They win. (Eric Olson)

A Leon County circuit judge has sided with the online-travel industry in a long-running legal battle about whether companies such as Expedia and Orbitz owe disputed county hotel taxes.

Judge James Shelfer ruled in favor of the industry last week, going against 17 counties that argue they have improperly lost out on millions of dollars in tourist-development taxes. Shelfer announced the decision during a hearing, though a written order has not been issued.

Orbitz lead attorney Beth Herrington said Monday that Shelfer found the online-travel companies were not obligated to collect and pass along the disputed taxes. She said a written order will follow.

“The case is over, ” said Herrington, who argued on behalf of the industry at the Thursday hearing. “The judgment is in our favor.”

Roberto Martinez, an attorney for the counties, could not be reached for comment. It was not clear what effect the ruling might have on a similar pending case filed by Broward County. On Tuesday, Bob Nabors, who represents the counties, said they will appeal to the 1st District Court of Appeal in Tallahassee.

The ruling comes after years of litigation and legislative debate about the tax issue, which involves a key part of the way the popular online-travel sites do business. The counties that have been involved in the lawsuit are Alachua, Charlotte, Escambia, Flagler, Hillsborough, Lee, Leon, Manatee, Nassau, Okaloosa, Pasco, Pinellas, Polk, St. Johns, Seminole, Wakulla and Walton.

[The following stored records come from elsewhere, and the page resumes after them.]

(* ===== verification/Caps.v ===== *)
(** * Capabilities and a task's capability table ([kernel/src/scheduler.rs])

    The capability type, what [CAP_MINT] and a transfer make of one, and the table that names capabilities by handles
    (slot and generation). The theorems: derived capabilities never have more authority than their source, a badge is
    set once, a writable object without the grant right keeps one writer, and stale handles are refused. *)
From S2P Require Import Prelude Abi.

(** ** Capabilities *)

(** [enum Capability]. *)
Inductive Capability : Type :=
| Endpoint (id : nat) (rights : Z) (badge : Z)
| Memory (base size : Z) (rights : Z)
| Dma (base size : Z)
| Mmio (base size : Z)
| IoPorts (base count : Z)
| Interrupt (line : Z)
| Input
| Display
| Spawn
| Reply (slot : nat) (pid : Z) (seq : Z)
| Platform
| Control
| Restart
| Observe
| Escrow (kind : Z)
| Firmware
| Text (slot : nat) (pid : Z).

#[global] Instance Capability_eq_dec : EqDecision Capability.
Proof. solve_decision. Defined.

(** [rights & R != 0]. *)
Definition has (rights r : Z) : bool := negb (rights &&& r =? 0).

(** [Capability::privilege]. *)
Definition privilege (kind : Z) : option Capability :=
  if kind =? CAP_KIND_INPUT then Some Input
  else if kind =? CAP_KIND_DISPLAY then Some Display
  else if kind =? CAP_KIND_SPAWN then Some Spawn
  else if kind =? CAP_KIND_CONTROL then Some Control
  else if kind =? CAP_KIND_OBSERVE then Some Observe
  else if kind =? CAP_KIND_FIRMWARE then Some Firmware
  else None.

(** [Capability::overlaps]. *)
Definition overlaps (c : Capability) (physical size : Z) : bool :=
  match c with
  | Memory p s _ | Dma p s => (p <? physical + size) && (physical <? p + s)
  | _ => false
  end.

(** [Scheduler::move_only]: a writable memory object without the grant right. *)
Definition move_only (c : Capability) : bool :=
  match c with
  | Memory _ _ r => has r CAP_WRITE && negb (has r CAP_GRANT)
  | _ => false
  end.

(** The closure [range] of [Scheduler::mint]: a sub-range of [size] units at [base]. *)
Definition mint_range (offset length base size align : Z) : option (Z * Z) :=
  length' ← (if length =? 0 then checked_sub size offset else Some length);
  if (offset mod align =? 0) && (length' mod align =? 0) && (0 <? length') then
    end_ ← checked_add offset length';
    if end_ <=? size then Some (base + offset, length') else None
  else None.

Online-travel companies, which serve as middlemen between hotels and travelers, charge customers for room rentals and fees related to providing the service. The core question in the lawsuits comes down to this: Should county tourist-development taxes apply to the total cost? Or only to the portion that go for the room rentals?

The industry and its supporters argue that trying to impose tax on the fees would amount to a services tax, which is not allowed in Florida.

“The record conclusively establishes that (online travel companies) provide online travel-related services and do not engage in the activity that is subject to the (tourist development tax): renting, leasing or letting hotel accommodations in the plaintiffs’ counties,” the industry said in a February court document that helped set the stage for last week’s ruling.

But counties say the tax should apply to the total price that travelers pay for rooms and that the online-travel companies are involved in renting rooms.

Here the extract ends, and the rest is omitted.